After that prohibition was overturned in the late 1990s, corporate banking and investment banking services have been offered for many years under the same cover by most banks in the U.S. and worldwide. Corporate banking is an important profit area for most banks. But being the largest category of client loans, it also is the source of recurring writedowns for loans that have deteriorated.

Commercial banks offer more than only deposit and withdrawal of corporate cash. The following goods and services, among others, to companies and other financial institutions:

  • Loans and other credit goods

  • Treasury and cash management services

  • Equipment lending

  • Commercial real estate

  • Trade finance

  • Employer services

Some banks will enable firms to have a warm card to allow employees to deposit into the business accounts. Through their investment banking units, commercial banks also offer associated services to their corporate clients, such as asset management and securities underwriting.

Read Also: What Are Savings How To Calculate Your Savings

Special Considerations

Corporate and Retail Banking

The financial industry is one of the most significant sections of the economy—both local and global. In the first place, consumers—both personal and commercial—deposit their money into savings accounts, which banks utilize to lend to others. Banks also assist produce credit, enable commerce, and contribute in the production of capital.

When banks have troubles, the economy might suffer. Take the 2007-2008 financial crisis as an example. The crisis had its roots in the U.S. housing bubble and the excessive exposure of banks and financial institutions throughout the world to derivatives and securities based on U.S. house values. Banks grew increasingly unwilling to lend money, either to their competitors or to firms.

This led in a near-total standstill in the global banking and lending mechanism, producing the most severe recession globally since the Great Depression.

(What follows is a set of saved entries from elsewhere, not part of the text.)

Lemma check_add_ok P Q p q r : holds P p -> holds Q q -> check_add p q r = true -> holds (padd P Q) r.
Proof.
  destruct p as [x1 y1], q as [x2 y2], r as [x3 y3]. intros [X1 Y1] [X2 Y2]. cbn [fst snd] in X1, Y1, X2, Y2. unfold check_add.
  intros [Hx%is_zero_sub Hy%is_zero_sub]%andb_true_iff. rewrite !redp_ok in Hx, Hy.
  assert (E : edwards_d * (x1 * x2 * (y1 * y2)) == cross P Q).
  { unfold cross. rewrite X1, X2, Y1, Y2. eqm_ring. }
  rewrite E, <- X1, <- X2, <- Y1, <- Y2 in Hx, Hy.
  destruct (cross_nonzero P Q) as [N1 N2]. split; simpl.
  - apply (cancel_l (1 + cross P Q)); [done |]. by rewrite Hx, <- padd_x.
  - apply (cancel_l (1 - cross P Q)); [done |]. by rewrite Hy, <- padd_y.
Qed.

Definition small_limbs (f : list Z) : bool :=
  (length f =? 10)%nat && forallb (fun xm => Z.abs xm.1 <=? xm.2) (zip f (fe_bound 101)).

Definition check_entry (q : ge_precomp) (xy : Z * Z) : bool :=
  let '(x, y) := xy in
  small_limbs (yplusx q) && small_limbs (yminusx q) && small_limbs (xy2d q) &&
  is_zero (fe_val (yplusx q) - (y + x)) && is_zero (fe_val (yminusx q) - (y - x)) &&
  is_zero (fe_val (xy2d q) - 2 * edwards_d * redp (x * y)).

This near-death experience for the global economy led to a renewed regulatory focus on the largest banks that are deemed “too big to fail” because of their centrality to the international financial system.

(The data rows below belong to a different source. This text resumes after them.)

Lemma fe_ma_rep : rep 101 fe_ma (- mont_a). Proof. const. Qed.
Lemma fe_ma2_rep : rep 101 fe_ma2 (- (mont_a * mont_a)). Proof. const. Qed.
Lemma fe_fffb1_rep : exists b, rep 101 fe_fffb1 b /\ b * b == - (2 * mont_a * (mont_a + 2)).
Proof. exists (fe_val fe_fffb1). split; [const | apply eqm_of_mod; vm_compute; reflexivity]. Qed.
Lemma fe_fffb2_rep : exists b, rep 101 fe_fffb2 b /\ b * b == 2 * mont_a * (mont_a + 2).
Proof. exists (fe_val fe_fffb2). split; [const | apply eqm_of_mod; vm_compute; reflexivity]. Qed.
Lemma fe_fffb3_rep : exists b, rep 101 fe_fffb3 b /\ b * b == - sqrtm1 * mont_a * (mont_a + 2).
Proof. exists (fe_val fe_fffb3). split; [const | apply eqm_of_mod; vm_compute; reflexivity]. Qed.
Lemma fe_fffb4_rep : exists b, rep 101 fe_fffb4 b /\ b * b == sqrtm1 * mont_a * (mont_a + 2).
Proof. exists (fe_val fe_fffb4). split; [const | apply eqm_of_mod; vm_compute; reflexivity]. Qed.

Section Map.
Context (u : Z).
Let w := 2 * (u * u) + 1.
Let x := w * w - 2 * (mont_a * mont_a) * (u * u).

Lemma w_nonzero : nonzero w.
Proof.
  intros E. apply (two_nonsquare (2 * u * sqrtm1)).
  replace (2 * u * sqrtm1 * (2 * u * sqrtm1)) with ((2 * w - 2) * (sqrtm1 * sqrtm1)) by (unfold w; ring).
  rewrite E, sqrtm1_sq. eqm_ring.
Qed.

Lemma x_nonzero : nonzero x.
Proof.
  intros E. assert (E' : w * w == 2 * (mont_a * u * (mont_a * u))).
  { apply eqm_sub_0. rewrite <- E. unfold x. eqm_ring. }
  apply ratio_zero in E' as Z0; [| exact two_nonsquare]. rewrite Z0 in E'.
  destruct (mul_eq_0 _ _ E') as [F | F]; by apply w_nonzero.
Qed.

(** The candidate [X0] satisfies [X0^2 x = k w] with [k^4 = 1]. *)
Lemma fourth_roots k : k * k * (k * k) == 1 -> k == 1 \/ k == -1 \/ k == sqrtm1 \/ k == - sqrtm1.
Proof.
  intros [E | E]%square_root_1; [apply square_root_1 in E as [? | ?]; tauto |].
  assert (P0 : (k - sqrtm1) * (k + sqrtm1) == 0).
  { replace ((k - sqrtm1) * (k + sqrtm1)) with (k * k - sqrtm1 * sqrtm1) by ring.
    by rewrite E, sqrtm1_sq. }
  destruct (mul_eq_0 _ _ P0) as [F | F]; do 2 right; [left | right]; apply eqm_sub_0; rewrite <- F; eqm_ring.
Qed.

Lemma quartic a : nonzero a -> let k := a ^ ((p25519 - 1) / 4) in k * k * (k * k) == 1.
Proof.
  intros Ha k. unfold k. rewrite <- !Z.pow_add_r by (vm_compute; discriminate).
  replace (_ + _) with (p25519 - 1) by (vm_compute; reflexivity). by apply fermat.
Qed.

(** The point of the image is on the curve, for both values of [z]. *)
Lemma image_on X Y z :
  x == z * z + w * w + mont_a * (z * w) -> X * X * x == - z * w * (mont_a + 2) ->
  nonzero (z + w) -> Y * (z + w) == z - w -> on_curve X Y.
Proof.
  intros Ex EX Nz EY. apply (cancel_l ((mont_a + 2) * ((z + w) * (z + w)))).
  { apply nonzero_mul; [by apply const_nonzero | by apply nonzero_mul]. }
  unfold curve_poly. rewrite Z.mul_0_r.
  replace (_ * _) with
    ((mont_a + 2) * ((Y * (z + w)) * (Y * (z + w)) - (1 + X * X) * ((z + w) * (z + w)))
     - ((mont_a + 2) * edwards_d) * (X * X) * ((Y * (z + w)) * (Y * (z + w)))) by ring.
  rewrite EY, d_mont.
  replace (_ - _) with (4 * (- z * w * (mont_a + 2)) - 4 * (X * X * (z * z + w * w + mont_a * (z * w)))) by ring.
  by rewrite <- Ex, EX, Z.sub_diag.
Qed.

Lemma image_denominator X z :
  x == z * z + w * w + mont_a * (z * w) -> X * X * x == - z * w * (mont_a + 2) -> nonzero (z + w).
Proof.
  intros Ex EX E. assert (Ez : z == - w) by (apply eqm_sub_0; rewrite <- E; eqm_ring).
  rewrite Ex, Ez in EX.
  assert (Hw : nonzero (w * w)) by (apply nonzero_mul; apply w_nonzero).
  assert (E2 : X * X * ((mont_a + 2) * edwards_d) == (mont_a + 2) * 1).
  { rewrite d_mont. apply (cancel_l (w * w)); [done |].
    replace (w * w * (X * X * (2 - mont_a))) with (X * X * (- w * - w + w * w + mont_a * (- w * w))) by ring.
    rewrite EX. eqm_ring. }
  apply (d_nonsquare (edwards_d * X)).
  replace (edwards_d * X * (edwards_d * X)) with (edwards_d * (X * X * edwards_d)) by ring.
  rewrite <- (Z.mul_1_r edwards_d) at 3. f_equiv.
  apply (cancel_l (mont_a + 2)); [by apply const_nonzero |]. rewrite <- E2. eqm_ring.
Qed.

(** What the branches before [setsign] establish of [X], [z] and the sign. *)
Definition branch_spec (r : list Z * list Z * Z) : Prop :=
  let '(X, z, sign) := r in
  exists a zv, rep 101 X a /\ rep 101 z zv /\ a * a * x == - zv * w * (mont_a + 2) /\
    ((sign = 0 /\ is_square (w * x) /\ zv == - mont_a * (2 * (u * u))) \/
     (sign = 1 /\ ~ is_square (w * x) /\ zv == - mont_a)).

(** [c] is the value of [fe_divpowm1] on [w] and [x]. *)
Let c := (x ^ 7 * w) ^ ((p25519 - 5) / 8) * x ^ 3 * w.

Lemma c_roots :
  c * c * x == w \/ c * c * x == - w \/ c * c * x == sqrtm1 * w \/ c * c * x == - sqrtm1 * w.
Proof.
  pose proof (candidate w x) as E. cbv zeta in E. fold c in E.
  assert (N : nonzero (x ^ 7 * w)) by (apply nonzero_mul; [by apply nonzero_pow; [apply x_nonzero |] | apply w_nonzero]).
  destruct (fourth_roots _ (quartic _ N)) as [F | [F | [F | F]]]; rewrite F in E.
  - left. rewrite E. eqm_ring.
  - right; left. rewrite E. eqm_ring.
  - do 2 right; left. rewrite E. eqm_ring.
  - do 3 right. rewrite E. eqm_ring.
Qed.

Lemma square_pos : c * c * x == w \/ c * c * x == - w -> is_square (w * x).
Proof.
  intros [E | E].
  - exists (c * x). rewrite <- E. eqm_ring.
  - exists (c * x * sqrtm1). replace (_ * _) with (c * c * x * x * (sqrtm1 * sqrtm1)) by ring.
    rewrite sqrtm1_sq, E. eqm_ring.
Qed.

Lemma square_neg : ~ c * c * x == w -> ~ c * c * x == - w -> ~ is_square (w * x).
Proof.
  intros N1 N2 [t Ht]. pose proof (candidate w x) as E. cbv zeta in E. fold c in E.
  destruct (candidate_root w x (t * inv x)) as [F | [F | F]].
  - replace (x * (t * inv x * (t * inv x))) with (t * t * inv x * (x * inv x)) by ring.
    rewrite inv_r, Ht by apply x_nonzero. replace (_ * _) with (w * (x * inv x)) by ring.
    rewrite inv_r by apply x_nonzero. eqm_ring.
  - by apply w_nonzero.
  - apply N1. rewrite E, F. eqm_ring.
  - apply N2. rewrite E, F. eqm_ring.
Qed.

Context (X U V W XX : list Z).
Hypothesis (HX : rep 101 X c) (HU : rep 101 U u) (HV : rep 101 V (2 * (u * u))).
Hypothesis (HW : rep 102 W w) (HXX : rep 202 XX x).

Lemma positive_ok f b : rep 101 f b -> c * c * x * (b * b) == w * (2 * mont_a * (mont_a + 2)) -> is_square (w * x) ->
  yields (X ← fe_mul X f; X ← fe_mul X U; z ← fe_mul fe_ma V; Some (X, z, 0)) branch_spec.
Proof.
  intros Hf E Sq. pose proof fe_ma_rep. repeat rep_step.
  eexists _, _. split; [eassumption |]. split; [eassumption |]. split; [| by left].
  replace (_ * x) with (c * c * x * (b * b) * (u * u)) by ring. rewrite E. eqm_ring.
Qed.

Lemma negative_ok f b : rep 101 f b -> c * c * x * (b * b) == w * (mont_a * (mont_a + 2)) -> ~ is_square (w * x) ->
  yields (X ← fe_mul X f; Some (X, fe_ma, 1)) branch_spec.
Proof.
  intros Hf E Sq. pose proof fe_ma_rep. repeat rep_step.
  eexists _, _. split; [eassumption |]. split; [eassumption |]. split; [| by right].
  replace (_ * x) with (c * c * x * (b * b)) by ring. rewrite E. eqm_ring.
Qed.

Lemma fromfe_branch_ok : yields (fromfe_branch X U V W XX) branch_spec.
Proof.
  pose proof c_roots as R. pose proof square_pos as Sp. pose proof square_neg as Sn.
  pose proof fe_sqrtm1_rep as Hi. unfold fromfe_branch. rewrite (fe_copy_id _ _ _ fe_ma_rep). cbv zeta.
  do 3 rep_step.
  eapply isnonzero_bind; [eassumption | done | |]; intros E1.
  { change (0 =? 0) with true. cbv iota. apply eqm_sub_0 in E1. symmetry in E1.
    destruct fe_fffb2_rep as (b & Hb & Eb). apply (positive_ok _ b Hb); [by rewrite E1, Eb | auto]. }
  change (1 =? 0) with false. cbv iota. rep_step.
  eapply isnonzero_bind; [eassumption | done | |]; intros E2.
  { change (0 =? 0) with true. cbv iota.
    assert (E2' : c * c * x == - w) by (apply eqm_sub_0; rewrite <- E2; eqm_ring).
    destruct fe_fffb1_rep as (b & Hb & Eb). apply (positive_ok _ b Hb); [rewrite E2', Eb; eqm_ring | auto]. }
  change (1 =? 0) with false. cbv iota. do 2 rep_step.
  assert (N1 : ~ c * c * x == w) by (intros F; apply E1; rewrite F; eqm_ring).
  assert (N2 : ~ c * c * x == - w) by (intros F; apply E2; rewrite F; eqm_ring).
  specialize (Sn N1 N2).
  destruct R as [R | [R | R]]; [done | done |].
  eapply isnonzero_bind; [eassumption | done | |]; intros E3.
  { change (0 =? 0) with true. cbv iota. apply eqm_sub_0 in E3.
    destruct fe_fffb4_rep as (b & Hb & Eb). apply (negative_ok _ b Hb); [rewrite Eb | done].
    rewrite E3. eqm_ring. }
  change (1 =? 0) with false. cbv iota. rep_step.
  destruct R as [R | R].
  2: { exfalso. apply E3. rewrite R. replace (_ - _) with (w + w * (sqrtm1 * sqrtm1)) by ring. rewrite sqrtm1_sq. eqm_ring. }
  eapply isnonzero_bind; [eassumption | done | |]; intros E4.
  - change (0 =? 0) with true. cbn [assert_that mbind option_bind].
    destruct fe_fffb3_rep as (b & Hb & Eb). apply (negative_ok _ b Hb); [rewrite R, Eb | done].
    replace (_ * _) with (w * (mont_a * (mont_a + 2)) * - (sqrtm1 * sqrtm1)) by ring. rewrite sqrtm1_sq. eqm_ring.
  - exfalso. apply E4. rewrite R. replace (_ + _) with (w + w * (sqrtm1 * sqrtm1)) by ring. rewrite sqrtm1_sq. eqm_ring.
Qed.
End Map.

(** ** The function *)

Lemma fe_load_full_value s : is_bytes 32 s -> fe_val (fe_load_full s) = le_combine s.
Proof.
  intros [Hl H]. rewrite le_combine_at, Hl. unfold fe_load_full, fe_load, fe_val.
  cbn [take app]. rewrite !load_4_val, !load_3_val by done. rewrite !Z.shiftl_mul_pow2 by lia.
  cbn [dot fe_weights Nat.add seq foldr]. lia.
Qed.

Definition fe_load_full_itv : list itv := take 9 fe_load_itv ++ [(0, 67108860)].

Lemma fe_load_full_bounds s : is_bytes 32 s -> Forall2 in_itv (fe_load_full s) fe_load_full_itv.
Proof.
  intros Hs. apply Forall2_app; [by apply Forall2_take, fe_load_bounds |]. constructor; [| constructor].
  destruct Hs as [_ H]. pose proof (load_3_range s 29 H). unfold in_itv.
  rewrite Z.shiftl_mul_pow2 by lia. simpl. lia.
Qed.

What Are Some Benefits of Corporate Banking?

Having a corporate account boosts a company' legitimacy. Maintaining separate bank accounts for personal and business activities might help the firm look more professional. Having this form of account also opens the firm to wider investment choices, may give liability protection, can enhance financial administration, and make financial transactions easier.

What Are the Main Types of Retail Banks?

In general, commercial banks, credit unions, and certain investment banks offer retail banking services for individual and family clients.

How Does a Corporate Bank Make Money?

All banks normally generate money from what they term the spread, or the difference between the interest rate they pay for deposits and the interest rate they get on the loans they make. They also receive money on the securities they own. They also earn fees for consumer services they provide, including as checking accounts, financial counseling, loan servicing, marketing other financial goods (such as insurance and mutual funds).

The Bottom Line

Retail banking is the section of a bank that interacts directly with individual, non-business customers. This function takes in consumer deposits that essentially enable banks to offer loans to their retail and commercial customers. Corporate, or business, banking works with corporate and other business customers of varied sizes. Among a range of services, this sort of bank lends to enable businesses to develop and hire people, helping to the expansion of the economy.